December 11th, 2010
In Search of the Pink Feather Boa
(Posted by Gayle)
When life sends you a “bigger than you moment.” First you stop and breathe. Bigger than you moments teach you that one day at a time is too much to think about. You will get through the crisis by learning to take one step at a time. When you are hiking a difficult mountain trail sometimes all you can do is figure out the next single step. If you look too far ahead you get stuck in fear. What lies ahead appears too challenging. So instead you stop, look at the path, decide where to place your foot, pick up your foot, and place it on the spot you just picked. The mountains of Yellowstone have taught me this lesson countless times.
Unfortunately, when you are in a bigger than you moment, the path is not defined. It is a new journey. Thankfully there are hot pink feather boas to show you the way.
When we left the doctor’s office the day my mom was formally diagnosed with Alzheimer’s, it was a “left foot right foot” kind of a day. I had to focus on breathing through it and just moving forward one step at a time. Hearing the doctor say “she can never be left alone again” was overwhelming. I always took her independence for granted. I knew there were things she needed help with. I understood she couldn’t live alone. But never being alone again was far different than not living alone. My step-dad worked on the weekends. What was he going to do with her? It was too soon for her to be in a nursing home wasn’t it? There were a tremendous number of decisions. They seemed bigger than any mountain I had climbed.
When Susie discovered her husband’s affair, she too was faced with a vast number of decisions. Was she going to stay, go, who would she tell, what would her parents think, where would she live, how would she ever be okay again? When Lindsey’s daughter died, she could barely breathe. How was she going to make funeral arrangements, would she ever stop crying, could she ever work again, how would she ever take care of her surviving daughter?
In the midst of her agony, Susie picked up her phone and called her best friend. Lindsey called her sister. My step-father, mother and I went to Denny’s. None of us did anything cataclysmic or awe-inspiring. We were all in shock, but we were all breathing, and then we found the hot pink feather boa.
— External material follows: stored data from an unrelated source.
(** Writing a leaf of level [n] into a vacant entry. *)
Lemma write_leaf n b R k virt phys remaining_bytes flags f :
  (n < 3)%nat -> Inv pm (klevels (S n)) b R (km_world k) -> request_ok virt phys remaining_bytes flags ->
  kf_asid f = k_asid (km_space k) ->
  fits n virt phys remaining_bytes = true -> room (S n) (mem k) b virt phys remaining_bytes ->
  let i := virt mod span (klevels (S n)) / page_size (klevel (Z.of_nat n)) in
  let page_size := page_size (klevel (Z.of_nat n)) in
  exists k' f', write_pte (pv pm b) i (replace_address_and_flags phys (Z.lor K_VALID flags)) k = Done (tt, k')
  /\ addr_add virt page_size = Done (virt + page_size)
  /\ record (Range virt (virt + page_size)) f k' = Done (Ok f', k')
  /\ round_ok (S n) b R virt phys remaining_bytes flags f k (Ok (Some page_size, f')) k'.
Proof.
  intros Hn HI [Hv Hp Hlen [Hfl Hleaf]] Hf Hfit Hroom i P. pose proof (klevels_wf (S n) ltac:(lia)) as Hwf.
  set (o0 := virt mod span (klevels (S n))) in *.
  assert (0 <= o0 < span (klevels (S n))) as Ho0 by (apply Z.mod_pos_bound, kspan_pos).
  pose proof (klevel_index n o0 Ho0) as Hi.
  pose proof (Hroom n ltac:(lia) Hfit) as Hvac. replace (S n - 1 - n)%nat with 0%nat in Hvac by lia.
  destruct (obs_Vac_entry pm Hpo _ _ b (km_world k) R o0 Hwf HI Ho0 Hvac) as [Ht _]. fold i in Ht.
  unfold fits in Hfit. fold P in Hfit. apply andb_true_iff in Hfit as [Hfit HP%Z.leb_le].
  apply andb_true_iff in Hfit as [HPv%Z.eqb_eq HPp%Z.eqb_eq].
  destruct (leaf_entry phys flags ltac:(lia) ltac:(lia) Hfl Hleaf) as (Hu & Het & Hel & Hea & Hti & _).
  set (e := replace_address_and_flags phys (Z.lor K_VALID flags)) in *.
  assert (leaf_ok (klevel (Z.of_nat n)) e) as Hok.
  { intros _. rewrite Hea. split; [done|]. exists some_access. simpl. by rewrite Hti. }
  destruct (Inv_set_entry pm _ _ b R (km_world k) i e Hwf HI Hi Ht Hu Het Hok) as (HI' & HK & He & Hobs).
  destruct (extend_same f _ (Range virt (virt + P)) Hf) as [f' Hf'].
  exists (MkKMachine (set_mem (<[pv pm (b + i * PTE_SIZE) := e]> (mem k)) (km_world k)) (km_space k)), f'.
  split; [apply (write_pte_Done n); [done|apply HI|by eapply Inv_frame|done]|].
  pose proof (klevel_pos n) as HPpos. fold P in HPpos.
  split. { unfold addr_add, u_add, checked. replace (_ && _) with true by lia. done. }
  split; [by apply record_Done|].
  constructor; [done..|]. cbv zeta. exists n. split_and!; [lia|by unfold fits; fold P; lia|done|done|..].
  - intros o Ho Hs. cbn [km_world]. rewrite (lk_entry n b i o _ Hs) by (by rewrite He). by rewrite He, Hel.
  - intros j o Hj Ho Hne _. by apply Hobs.
Qed.

(** A table has been linked into entry [i]: it changes nothing that is mapped. *)
Record linked (n : nat) (b : Z) (R : gset Z) (i : Z) (k k' : KMachine F) : Prop := {
  ln_inv : Inv pm (klevels (S (S n))) b R (km_world k');
  ln_keeps : keeps pm R (km_world k) (km_world k');
  ln_root : root_pgtable (km_space k') = root_pgtable (km_space k);
  ln_asid : k_asid (km_space k') = k_asid (km_space k);
  ln_other : forall j o, 0 <= o < span (klevels (S (S n))) -> o / page_size (klevel (Z.of_nat (S n))) <> i ->
    obs pm j (klevels (S (S n))) (mem k') b o = obs pm j (klevels (S (S n))) (mem k) b o;
  ln_below : forall j o, 0 <= o < span (klevels (S (S n))) ->
    obs pm (S j) (klevels (S (S n))) (mem k') b o = obs pm (S j) (klevels (S (S n))) (mem k) b o;
}.

Lemma linked_room n b R i k k' virt phys remaining_bytes :
  linked n b R i k k' -> fits (S n) virt phys remaining_bytes = false ->
  room (S (S n)) (mem k) b virt phys remaining_bytes -> room (S (S n)) (mem k') b virt phys remaining_bytes.
Proof.
  intros HL Hfit Hroom j Hj Hf. specialize (Hroom j Hj Hf).
  destruct (decide (j = S n)) as [->|]; [by rewrite Hfit in Hf|].
  replace (S (S n) - 1 - j)%nat with (S (n - j)) in * by lia.
  rewrite (ln_below _ _ _ _ _ _ HL); [done|]. apply Z.mod_pos_bound, kspan_pos.
Qed.

Lemma round_after n b R i k k1 virt phys remaining_bytes flags f r k' :
  i = virt mod span (klevels (S (S n))) / page_size (klevel (Z.of_nat (S n))) ->
  linked n b R i k k1 -> round_ok (S (S n)) b R virt phys remaining_bytes flags f k1 r k' ->
  round_ok (S (S n)) b R virt phys remaining_bytes flags f k r k'.
Proof.
  intros Hi HL [HI HK Hroot Has Hres]. destruct HL as [_ HLk HLr HLa HLo HLb].
  constructor; [done|by eapply keeps_trans|congruence|congruence|]. cbv zeta in *. rewrite HLa in Hres.
  destruct r as [[size f']|f'].
  - destruct Hres as (j & Hj & Hfit & Hsz & Hext & Hlk & Hkept). exists j. split_and!; try done.
    intros j' o Hj' Ho Hne0 Hne. rewrite Hkept by done.
    destruct (decide (j' = S n)) as [->|]; [apply HLo; [done|by rewrite Hi]|].
    replace (S (S n) - 1 - j')%nat with (S (n - j')) by lia. by apply HLb.
  - destruct Hres as (-> & Hno & Hres). split_and!; [done..|].
    intros o Ho. rewrite Hres by done. rewrite <- !(obs_lk pm 1). by rewrite HLb.
Qed.

(** A fresh table for a vacant entry. *)
Lemma link_table n b R k i :
  (n < 2)%nat -> Inv pm (klevels (S (S n))) b R (km_world k) -> 0 <= i < 512 ->
  is_table (ent pm (mem k) b i) = false -> is_leaf (ent pm (mem k) b i) = false ->
  exists r k1, in_world (alloc_table pm) k = Done (r, k1) /\ km_space k1 = km_space k
  /\ match r with
     | Err _ => Inv pm (klevels (S (S n))) b R (km_world k1) /\ keeps pm R (km_world k) (km_world k1) /\ mem k1 = mem k
         /\ no_table_frame (km_world k1)
     | Ok p => exists k2, write_pte (pv pm b) i (replace_address_and_flags p K_VALID) k1 = Done (tt, k2)
         /\ linked n b R i k k2 /\ km_space k2 = km_space k /\ pgtable_ptr_from_phys pm p = Done (pv pm p)
         /\ is_table (ent pm (mem k2) b i) = true /\ pte_address (ent pm (mem k2) b i) = p
     end.
Proof.
  intros Hn HI Hi Ht Hl. pose proof (klevels_wf (S (S n)) ltac:(lia)) as Hwf.
  pose proof HI as (Hm & S & HS & HSR & Hal).
  destruct (alloc_table_spec (km_world k) _ Hm Hal) as (r & w1 & Hw1 & Hh & Hr).
  exists r, (MkKMachine w1 (km_space k)). split; [unfold in_world; by rewrite Hw1|]. split; [done|].
  cbn [km_world]. destruct r as [p|[]].
  - destruct Hr as (Hfresh & Hfp & Hm1 & Hz & Hsame).
    assert (0 <= p < 2 ^ 56 /\ p mod 4096 = 0) as [Hp0 Hp1].
    { destruct Hfp as (Hp & Hps & Hpe), Hpo as [Hpm Hst _ Hlim _]. pose proof (pm_phys_start _ Hpm).
      change GRANULE_SIZE with 4096 in *. change PHYS_LIMIT with (2 ^ 56) in *. split; [lia|done]. }
    destruct (entry_written p K_VALID Hp0 Hp1 ltac:(done)) as (Hu & Hti & Ha & _ & Hva & Hle).
    assert (is_table (replace_address_and_flags p K_VALID) = true) as Het by (simpl; by rewrite Hva, Hle, Hti).
    destruct (Inv_new_table pm _ _ _ b R (km_world k) w1 i _ p Hwf HI Hi Ht Hl Hfresh Hh Hm1 Hfp Hz Hsame Hu Het Ha)
      as (HI' & HK & He & Ho & Hb).
    eexists. split; [apply (write_pte_Done n); [lia|done|by eapply Inv_frame|done]|].
    split; [by constructor|]. split; [done|]. split; [by apply pgtable_ptr_pv|]. cbn [km_world]. by rewrite He.
  - destruct Hr as [Hmem Hall]. split; [|split; [|split; [done|by exists (km_world k), (S ∪ R)]]].
    + split; [by rewrite Hmem|]. exists S. rewrite Hmem. auto.
    + split; [done|]. rewrite Hmem. split; [apply agree_refl|done].
Qed.

Lemma room_child n m b virt phys remaining_bytes :
  let i := virt mod span (klevels (S (S n))) / page_size (klevel (Z.of_nat (S n))) in
  (n < 2)%nat -> is_table (ent pm m b i) = true -> room (S (S n)) m b virt phys remaining_bytes ->
  room (S n) m (pte_address (ent pm m b i)) virt phys remaining_bytes.
Proof.
  intros i Hn Ht Hroom j Hj Hf. pose proof (Hroom j ltac:(lia) Hf) as Hvac.
  replace (S (S n) - 1 - j)%nat with (S (S n - 1 - j)) in Hvac by lia.
  by rewrite (obs_table _ (S n) b i _ m eq_refl Ht), kmod_child in Hvac by lia.
Qed.

(** Where there is room for the page but a table is needed, the entry is free. *)
Lemma room_entry n m b virt phys remaining_bytes flags :
  let i := virt mod span (klevels (S n)) / page_size (klevel (Z.of_nat n)) in
  request_ok virt phys remaining_bytes flags -> room (S n) m b virt phys remaining_bytes ->
  is_table (ent pm m b i) = false -> is_leaf (ent pm m b i) = false.
Proof.
  intros i Hrq Hroom Ht. pose proof (Hroom 0%nat ltac:(lia) (fits_page _ _ _ _ Hrq)) as Hvac.
  apply (f_equal status_leaf) in Hvac. rewrite obs_lk, (lk_entry n b i _ m eq_refl Ht) in Hvac.
  by destruct (is_leaf (ent pm m b i)).
Qed.

Lemma map_descend_ok n b R k virt phys remaining_bytes flags f :
  (n < 3)%nat -> Inv pm (klevels (S n)) b R (km_world k) -> request_ok virt phys remaining_bytes flags ->
  kf_asid f = k_asid (km_space k) -> room (S n) (mem k) b virt phys remaining_bytes ->
  exists r k', map_descend pm (below (S n)) (pv pm b) virt phys remaining_bytes flags f k = Done (r, k')
  /\ round_ok (S n) b R virt phys remaining_bytes flags f k r k'.
Proof.
  revert b R k. induction n as [n IH] using lt_wf_ind. intros b R k Hn HI Hrq Hf Hroom.
  assert (0 <= virt mod span (klevels (S n)) < span (klevels (S n))) as Ho by (apply Z.mod_pos_bound, kspan_pos).
  pose proof (klevel_index n _ Ho) as Hi. set (i := virt mod span (klevels (S n)) / page_size (klevel (Z.of_nat n))) in *.
  destruct (Inv_read n b R k _ Hn HI Hi) as (Hr & _ & _ & Hl & Ht & Ha & Htn).
  change (below (S n)) with (Z.of_nat n :: below n). cbn [map_descend].
  step_by (pte_index_for_level_Done n virt Hn ltac:(destruct Hrq; lia)). fold i. step_by Hr.
  step_by (can_map_at_level_Done n virt phys remaining_bytes Hn).
  destruct (fits n virt phys remaining_bytes) eqn:Hfit.
  { step_by (page_size_for_level_Done n Hn).
    destruct (write_leaf n b R k virt phys remaining_bytes flags f Hn HI Hrq Hf Hfit Hroom)
      as (k' & f' & Hw & Hadd & Hrec & Hok).
    fold i in Hw. step_by Hw. step_by Hadd. step_by Hrec. by eexists _, _. }
  destruct n as [|n]; [by rewrite (fits_page _ _ _ flags) in Hfit|].
  rewrite Ht. set (e := ent pm (mem k) b i) in *. destruct (is_table e) eqn:Et.
  - apply andb_true_iff in Ht as [Hval _]. rewrite Ha by done.
    destruct (round_up n b R virt phys remaining_bytes flags f k ltac:(lia) HI Et) as (Rc & HIc & Hup).
    step_by (pgtable_ptr_pv _ (Inv_frame (S n) _ Rc k HIc)).
    destruct (IH n ltac:(lia) _ Rc k ltac:(lia) HIc Hrq Hf) as (r & k' & Hrun & Hok).
    { by apply room_child; [lia|..]. }
    exists r, k'. split; [exact Hrun|by apply Hup].
  - destruct (link_table n b R k i ltac:(lia) HI Hi Et) as (r & k1 & Hal & Hs1 & Hr1).
    { by eapply room_entry. }
    destruct r as [p|[]].
    + destruct Hr1 as (k2 & Hw & HL & Hs2 & Hptr & Het & Hea). step_by (or_flush_Done f _ _ _ _ Hal). step_by Hw. step_by Hptr.
      step_by (get_kspace_Done k2). step_by (set_wired_Done _ k2). set (k3 := MkKMachine _ _).
      assert (linked n b R i k k3) as HL3 by (destruct HL; by constructor).
      destruct (round_up n b R virt phys remaining_bytes flags f k3 ltac:(lia) (ln_inv _ _ _ _ _ _ HL) Het) as (Rc & HIc & Hup).
      destruct (IH n ltac:(lia) _ Rc k3 ltac:(lia) HIc Hrq) as (r & k' & Hrun & Hok).
      { by rewrite Hf, (ln_asid _ _ _ _ _ _ HL3). }
      { apply room_child; [lia|done|]. by eapply linked_room. }
      exists r, k'. fold i in Hrun. cbn [km_world k3] in Hrun. rewrite Hea in Hrun.
      split; [exact Hrun|]. eapply round_after; [done|exact HL3|by apply Hup].
    + destruct Hr1 as (HI1 & HK1 & Hm1 & Hno). erewrite try_bind_Err by exact (or_flush_Done f _ _ _ _ Hal). eexists _, k1. split; [done|].
      constructor; [done|done|by rewrite Hs1|by rewrite Hs1|]. split_and!; [done..|]. intros o Ho'. by rewrite Hm1.
Qed.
Once you are “just breathing” in a bigger than you situation, it is time to take a single step and do the next right thing. The next right thing does not take a lot of brain power to find if you know to stop and look. It is like the hot pink feather boa you wore to a costume party years ago. No matter how messy your closet gets, it stands out and you can always find it. You come across it over and over again even when you are searching for something else. Hot pink feather boas are never obscure!
On the day of my mom’s diagnosis, our hot pink feather boa was eating lunch. We were hungry and needed time to regroup. Nursing homes, caretakers, insurance benefits, telling our family, and even living life without her all came later. Susie’s friends were her hot pink feather boa. Even with her horror and through a storm of tears she got to her phone and made the call. They came and spent the night with her. It was one of the longest nights of her life, but she was not alone. She and husband are now seeing a therapist. It looks like they and their marriage will survive.
When big things happen there is always a to- list with a zillion things on it. But when the initial storm hits, making a to-do is NOT at the top of the to-do list! Do not look too far down the road. You will only scare yourself. If you need a list, here it is:
* Stop
* Breathe
* Find the hot pink feather boa
* Take the step indicated by the hot pink feather boa
* Repeat steps 1-4
* Stop
* Breathe
* Find the hot pink feather boa
* Take the step indicated by the hot pink feather boa
* Repeat steps 1-4
* Stop
* Breathe
* Find the hot pink feather boa
* Take the step indicated by the hot pink feather boa
* Repeat steps 1-4
When thinking won’t cure fear action will.
- William Clemet Stone
Your words are wise and I cling to them and am thankful for your love, guidance and advice. Thank you for being there to catch me!
Love, Michael
I have climbed ice covered mountains suffering from altitude sickness, I have climbed out of the Grand Canyon so exhausted that I would fall down.
I know all about not looking for the summit but just taking one step at a time. I have been on jungle trails where taking that one step was terrifying.
That these things were physical, not emotional, doesn’t matter. It took emotional effort to do the next step.
Being in a joyful, emotionaly and physically wonderful relationship with my wife, May to my December, had made me forget about taking just one step.
She is facing a crisis that must be solved by she alone and all I can do is lend emotional support and love her, not advise her or tell her what to do.
This was (is) causing a conflict in me that had almost become despair. I could do nothing, I was helpless to the one I love.
This blog jogged my memory of taking one step instead of one day. It has not done anything to solve any problems but it has reminded me that, as my old jumpmaster said, “One step at a time, sometimes slow is faster”.
She didn’t even know what was meant by a May/December relaionship until I found your blog and begin forwarding it to her. Now we read it together.
Thanks Carl. I love the quote too!
~Gayle (may)
Carl: It’s gratifying to know that people read our blog and find things to use in their relationships. You are certainly right about sometimes only being able to lend emotional support and love to someone who is dear to us and it is often such a helpless feelings. After all, as John Gray would say, we men want to fix it. It sounds like your May has found the right December.